In which lines of the data does the string "existsb" appear? Copy every one.

-- Supplied data --
# # # # # # #

(** A page that is known to show its conversation. *)
Definition page_in_use (p : ChatPage) : bool :=
  match cp_state p with ChatPageState.OPEN | ChatPageState.IDLE => true | _ => false end.

Definition page_for_conversation (s : ChatStore) (key : string) : option ChatPage :=
  head (order_desc cp_last_used_at
    (select (λ p, String.eqb (cp_conversation_key p) key && page_in_use p) (cs_pages s))).

Definition get_page (s : ChatStore) (page_id : string) : res ChatPage :=
  fetch "chat page" (cs_pages s) page_id.

(** The states [eligible_jobs] asks for. *)
Definition eligible_state (s : ChatDispatchState.t) : bool :=
  match s with
  | ChatDispatchState.QUEUED | ChatDispatchState.OPENING | ChatDispatchState.WINDOW_BOUND
  | ChatDispatchState.SUBMITTING | ChatDispatchState.RETRY_WAIT
  | ChatDispatchState.SUBMITTED | ChatDispatchState.RECONCILE_REQUIRED => true
  | _ => false
  end.

Definition eligible_jobs (s : ChatStore) (limit : Z) (now : float) : list ChatDispatchJob :=
  take (row_limit limit)
    (List.filter (λ j, eligible_state (cj_state j) && fle (cj_next_attempt_at j) now)
       (cs_jobs s)).

(** The rows with a smaller rowid; none when the row does not exist, since a comparison with
    NULL is not true. *)
Fixpoint older_jobs (id : string) (jobs : list ChatDispatchJob) : list ChatDispatchJob :=
  match jobs with
  | [] => []
  | j :: jobs' => if is_dispatch id j then [] else j :: older_jobs id jobs'
  end.

Definition has_older_unfinished (s : ChatStore) (job : ChatDispatchJob) : bool :=
  existsb (is_dispatch (cj_dispatch_id job)) (cs_jobs s) &&
  existsb (λ j, String.eqb (cj_conversation_key j) (cj_conversation_key job) &&
                negb (terminal_job_state (cj_state j)))
    (older_jobs (cj_dispatch_id job) (cs_jobs s)).

Definition has_pending_for_conversation (s : ChatStore) (key : string) : bool :=
  existsb (λ j, String.eqb (cj_conversation_key j) key && pending_job_state (cj_state j))
    (cs_jobs s).

Definition pending_count (s : ChatStore) : nat :=
  length (List.filter (λ j, pending_job_state (cj_state j)) (cs_jobs s)).

Definition owned_open_count (s : ChatStore) : nat :=
  length (select (λ p, cp_owned p && page_in_use p) (cs_pages s)).

(** ** Enqueueing *)

Record EnqueueRequest := mkEnqueueRequest {
  eq_prompt : string;
  eq_conversation_key : option string;
  eq_conversation_url : option string;
  eq_project_url : option string;
  eq_dispatch_key : option string;
  eq_idle_close_s : float;
  eq_max_windows : Z;
}.

(** [str(x).strip() if x else None] *)
Definition strip_truthy (x : option string) : option string :=
  match x with
  | Some text => if str_truthy text then Some (strip text) else None
  | None => None
  end.

(** [x or None] of an optional text column *)
Definition truthy_text (x : option string) : option string :=
  match x with Some text => if str_truthy text then Some text else None | None => None end.

(** [COALESCE(x, y)] *)
Definition coalesce {A} (x y : option A) : option A :=
  match x with Some _ => x | None => y end.

Section Store.
Context {tables : UnicodeTables} {check : NetlocCheck} {digests : Digests}.

(** Writing a row of [chat_conversations]: [idx_chat_conversation_url] is unique. *)
Definition put_conversation (s : ChatStore) (key : string) (c : ChatConversation)
    : res ChatStore :=
  real_not_null (cc_updated_at c);;
  let taken :=
    match cc_conversation_url c with
    | None => []
    | Some url =>
        List.filter (λ kv, negb (String.eqb kv.1 key) &&
                           bool_decide (cc_conversation_url kv.2 = Some url))
          (map_to_list (cs_conversations s))
    end in
  raise_if (negb (Nat.eqb (length taken) 0)) IntegrityError
    "UNIQUE constraint failed: chat_conversations.conversation_url";;
  Ok (s <| cs_conversations := <[key := c]> (cs_conversations s) |>).

(** [dispatch_id] is the primary key, [dispatch_key] is UNIQUE. *)
Definition insert_job (s : ChatStore) (job : ChatDispatchJob) : res ChatStore :=
  real_not_null (cj_created_at job);;
  raise_if (existsb (is_dispatch (cj_dispatch_id job)) (cs_jobs s)) IntegrityError
    "UNIQUE constraint failed: chat_dispatch_jobs.dispatch_id";;
  raise_if (bool_decide (is_Some (cj_dispatch_key job)) &&
            existsb (λ j, bool_decide (cj_dispatch_key j = cj_dispatch_key job)) (cs_jobs s))
    IntegrityError "UNIQUE constraint failed: chat_dispatch_jobs.dispatch_key";;
  Ok (s <| cs_jobs := cs_jobs s ++ [job] |>).

Definition chat_job_keyed (key : string) (j : ChatDispatchJob) : bool :=
  bool_decide (cj_dispatch_key j = Some key).

(** [a and b and not conversation_url_matches(b, a)] *)
Definition moved_conversation (asked stored : option string) : bool :=
  match truthy_text asked, truthy_text stored with
  | Some asked, Some stored => negb (conversation_url_matches stored asked)
  | _, _ => false
  end.

Definition project_changed (asked stored : option string) : res bool :=
  match truthy_text asked, truthy_text stored with
  | Some asked, Some stored =>
      a ← web_project_id asked; b ← web_project_id stored; Ok (negb (String.eqb a b))
  | _, _ => Ok false
  end.

(** A second request under the key of a job. *)
Definition repeated_dispatch (job : ChatDispatchJob) (prompt requested_key : string)
    (conversation_url project_url : option string) : res ChatDispatchJob :=
  changed ← project_changed project_url (cj_project_url job);
  raise_if (negb (String.eqb (cj_prompt_sha256 job) (sha256_text prompt)) ||
            (str_truthy requested_key &&
             negb (String.eqb (cj_conversation_key job) requested_key)) ||
            moved_conversation conversation_url (cj_conversation_url job) || changed)
    ValueError "dispatch_key already exists for a different dispatch";;
  Ok job.
(* ===== verification/ChatEngine.v ===== *)
(** * The engine of chat_dispatch.py

    [ChatDispatchEngine] runs in the one dispatcher process and drives the browser.  A program
    of the engine is a sequence of store transactions, readings of the clock and browser
    calls.  Between any two of them other processes may enqueue, cancel or ask for the lease,
    and the dispatcher may be killed; what they do is part of the environment.  The browser is
    the interface [ChatDispatchBrowser], whose answers may be anything. *)

From Stdlib Require Import Ascii.
From stdpp Require Import pretty.
From S2P Require Import Prelude PyFloat PyStr PyUrl PyJson Models ProjectUrl.
From S2P Require Import WorkerProtocol Registry Runs.
From S2P Require Import Reconcile Dispatcher Actions ChatStore.

Open Scope string_scope.
Open Scope Z_scope.
Open Scope list_scope.

Record BrowserSendResult := mkBrowserSendResult {
  bs_submitted : bool;
  bs_side_effect_possible : bool;
  bs_detail : string;
  bs_conversation_url : option string;
  bs_rate_limited : bool;
}.

Record BrowserAckResult := mkBrowserAckResult {
  ba_observed : bool;
  ba_nonce_occurrences : Z;
  ba_generating : option bool;
  ba_detail : string;
  ba_conversation_url : option string;
}.

Record BrowserCloseResult := mkBrowserCloseResult {
  bc_closed : bool;
  bc_absent : bool;
  bc_ambiguous : bool;
  bc_detail : string;
}.
(* ===== verification/ChatLiveness.v ===== *)
(** * The dispatcher process: one at a time, and not for ever

    While the process that holds the lease lives, no other dispatcher touches the browser,
    whether the lease has expired or not.  A dispatcher whose queue is drained ends after the
    grace period of its pages, closing every page it owns. *)

From stdpp Require Import pretty.
From S2P Require Import Prelude PyFloat PyStr PyUrl PyJson Models ProjectUrl.
From S2P Require Import WorkerProtocol Registry Runs.
From S2P Require Import Reconcile Dispatcher Actions ChatStore ChatEngine ChatFacts.
From S2P Require Import ChatInvariant ChatRounds ChatHistory.

Open Scope string_scope.
Open Scope Z_scope.
Open Scope list_scope.

Section Lease.
Context {tables : UnicodeTables} {check : NetlocCheck} {digests : Digests}.
Context {browser : ChatDispatchBrowser} {env : ChatEnv}.

(** The others are others, and see the process of the holder alive. *)
Definition sees_holder (row : ChatLease) (c : client_call) : Prop :=
  match c with
  | CAcquire alive owner _ _ _ _ _ => owner ≠ cl_owner_id row ∧ alive (cl_pid row) = true
  | CFence alive => alive (cl_pid row) = true
  | CEnqueue _ _ _ _ _ | CCancel _ _ | CCancelWrite _ _ => True
  end.

Definition step_sees_holder (row : ChatLease) (c : chat_step) : Prop :=
  match c with
  | Client c => sees_holder row c
  | Dispatcher _ owner _ alive _ _ => owner ≠ cl_owner_id row ∧ alive (cl_pid row) = true
  end.
Definition page_observations : list BrowserObservation :=
  match observed_in_turn "w" [] page_samples with Ok os => os | Err _ => [] end.

Lemma dom_silence_is_exact_witness :
  length page_observations = 6%nat ∧
  (bo_last_dom_change_at <$> page_observations) =
    [Some (of_Z 40); Some (of_Z 40); Some (of_Z 40); None; Some (of_Z 20); Some (of_Z 10)] ∧
  ∀ n o, page_observations !! n = Some o → speaks "w" (drop n (rev page_reads)) o.
Proof.
  destruct (dom_silence_is_exact "w" page_samples page_reads page_observations) as [H1 H2].
  - vm_compute. reflexivity.
  - apply List.Forall_forall. intros x Hx. split; [|intros c Hc];
      repeat (destruct Hx as [<-|Hx]; [by vm_compute in Hc || by vm_compute|]); by destruct Hx.
  - vm_compute. reflexivity.
  - split; [exact H1|]. split; [vm_compute; reflexivity|exact H2].
Defined.

Definition page_worker (url : string) : WorkerRecord :=
  mkWorkerRecord "w" "t" url None WorkerStatus.ACTIVE (of_Z 0) None None.

(** One window that shows the page, with a composer and a send button that is disabled. *)
#[local] Instance one_window : UiaScripts := {|
  raw_probe _ _ _ := Ok [("observed_at", JInt 100); ("address", JStr "chat/c/1/");
    ("composer_present", JBool true); ("visible_text_tail", JStr "Something went wrong.");
    ("buttons", JList [JObj [("text", JStr " Send prompt"); ("enabled", JBool false)]])];
  raw_discover _ := Ok JNull;
|}.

# # # # # # #

-- Solution for this exercise --
  existsb (is_dispatch (cj_dispatch_id job)) (cs_jobs s) &&
  existsb (λ j, String.eqb (cj_conversation_key j) (cj_conversation_key job) &&
  existsb (λ j, String.eqb (cj_conversation_key j) key && pending_job_state (cj_state j))
  raise_if (existsb (is_dispatch (cj_dispatch_id job)) (cs_jobs s)) IntegrityError
            existsb (λ j, bool_decide (cj_dispatch_key j = cj_dispatch_key job)) (cs_jobs s))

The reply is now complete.